I think this risk return goes back to financial literacy. If there’s one theme I’m constantly pressing people about it’s to understand risk. Even highly intelligent people get risk assessment wrong. So, the way I like to explain it to my kids and grandchildren, once they’re old enough to understand, is that if someone’s offering you more than 3 or 4% of a fixed-term deposit with a major bank, that’s called a risky investment. And so, this whole risk concept, so I think that’s a big lesson learned.

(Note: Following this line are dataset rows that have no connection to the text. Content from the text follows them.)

Lemma values_correct_inner b val :
  builder_ok pp b ->
  (forall u v, vertices b !! u = Some v -> is_pvi (SG.formula v) = false ->
     val u = eval (vertex_value b val) (SG.formula v)) ->
  values_correct b val.
Proof.
  intros Hb Hin y w Hw. destruct (is_pvi y) eqn:Ep.
  - destruct y; try done. cbn. unfold vertex_value. by rewrite Hw.
  - pose proof (proj1 (bo_map _ b Hb y w) Hw) as (v & Hv & <-). by apply Hin.
Qed.

Lemma consistent_values_correct b val :
  builder_ok pp b -> complete b -> consistent b val -> values_correct b val.
Proof.
  intros Hb Hc Hval y w Hw. apply consistent_inner; auto.
  pose proof (proj1 (bo_map _ b Hb y w) Hw) as (v & Hv & <-). by apply (complete_supported b w).
Qed.

Lemma represents_consistent eqs b val :
  represents eqs b -> Forall (fun e => is_pvi e.1.1 = true /\ supported e.1.2 = true) eqs ->
  consistent b val <->
  (forall x psi k, (x, psi, k) ∈ eqs -> vertex_value b val x = eval (vertex_value b val) psi) /\
  (forall u v, vertices b !! u = Some v -> is_pvi (SG.formula v) = false ->
     val u = eval (vertex_value b val) (SG.formula v)).
Proof.
  intros [Hb Hc Heq Hun] Hall. rewrite Forall_forall in Hall. split.
  - intros Hval. pose proof (consistent_values_correct b val Hb Hc Hval) as Hvc. split.
    + intros x psi k Hin. destruct (Heq x psi k Hin) as (u & w & Hl & Hw & Hd & _ & HL).
      unfold vertex_value at 1. rewrite Hl. cbn. destruct (Hall _ Hin) as [_ Hs].
      by apply (values_correct_equation b val u w psi); [done|done|done|done|done|apply Hval].
    + intros u v Hv _. apply Hvc. apply (bo_map _ b Hb). by exists v.
  - intros [He Hin] u v Hv. pose proof (values_correct_inner b val Hb Hin) as Hvc.
    destruct (is_pvi (SG.formula v)) eqn:Ep.
    + destruct (decide (SG.formula v ∈ eqs.*1.*1)) as [Hx|Hx].
      * apply list_elem_of_fmap in Hx as ([x psi] & Hx & Hx').
        apply list_elem_of_fmap in Hx' as ([[x' psi'] k] & [= <- <-] & Hx'). cbn in Hx.
        destruct (Heq _ _ _ Hx') as (i & w & Hl & Hw & Hd & _ & HL).
        assert (Hu : lookup_map b x = Some u) by (apply (bo_map _ b Hb); by exists v).
        assert (i = u) as -> by congruence. assert (w = v) as -> by congruence.
        destruct (Hall _ Hx') as [_ Hs]. apply (values_correct_equation b val u v psi); auto.
        rewrite <- (He x psi k Hx'). unfold vertex_value. by rewrite Hl.
      * destruct (Hun u v Hv Ep Hx) as (Hd & _ & Hs). unfold vertex_equation. rewrite Hd, Hs.
        intros w Hw. by apply elem_of_nil in Hw.
    + pose proof (Hc _ u v Hv Ep (le_n _)) as HL. rewrite <- rhs_operands_inner in HL by done.
      apply (values_correct_equation b val u v (SG.formula v)); auto.
      * by apply (bo_inner _ b Hb u).
      * by apply (complete_supported b u).
Qed.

I think a lot of people were lured into, with good intent, wanting to get a better return on their super, and it all went pear-shaped.

Dan Ziffer: As you retire from the role, you’ve massively changed the regulator. As you look back, is there anything that you think, oh, I should have gone harder on that?

Joe Longo: Harder on everything. That got me in trouble a couple of times. I’m not known for patience as being one of my top three virtues. I think we did as much as we could. I did as much as I could in the five years. We inherited some significant governance issues that took time to resolve, and it just takes time. So I think the restructuring mostly worked well, in the first 12 or 18 months I instituted an infrastructure review. So a lot has changed. But I don’t regret it. You do your best with what you know at the time. I think I’ve had the privilege of working with some extraordinary colleagues, some of whom are here today. And so that’s as good as it gets.

[Lengthy applause]

Dan Ziffer: We’ve all signed the card. There’s a cake in the tearoom. But for now, the applause. Please join me in thanking again Joe Longo.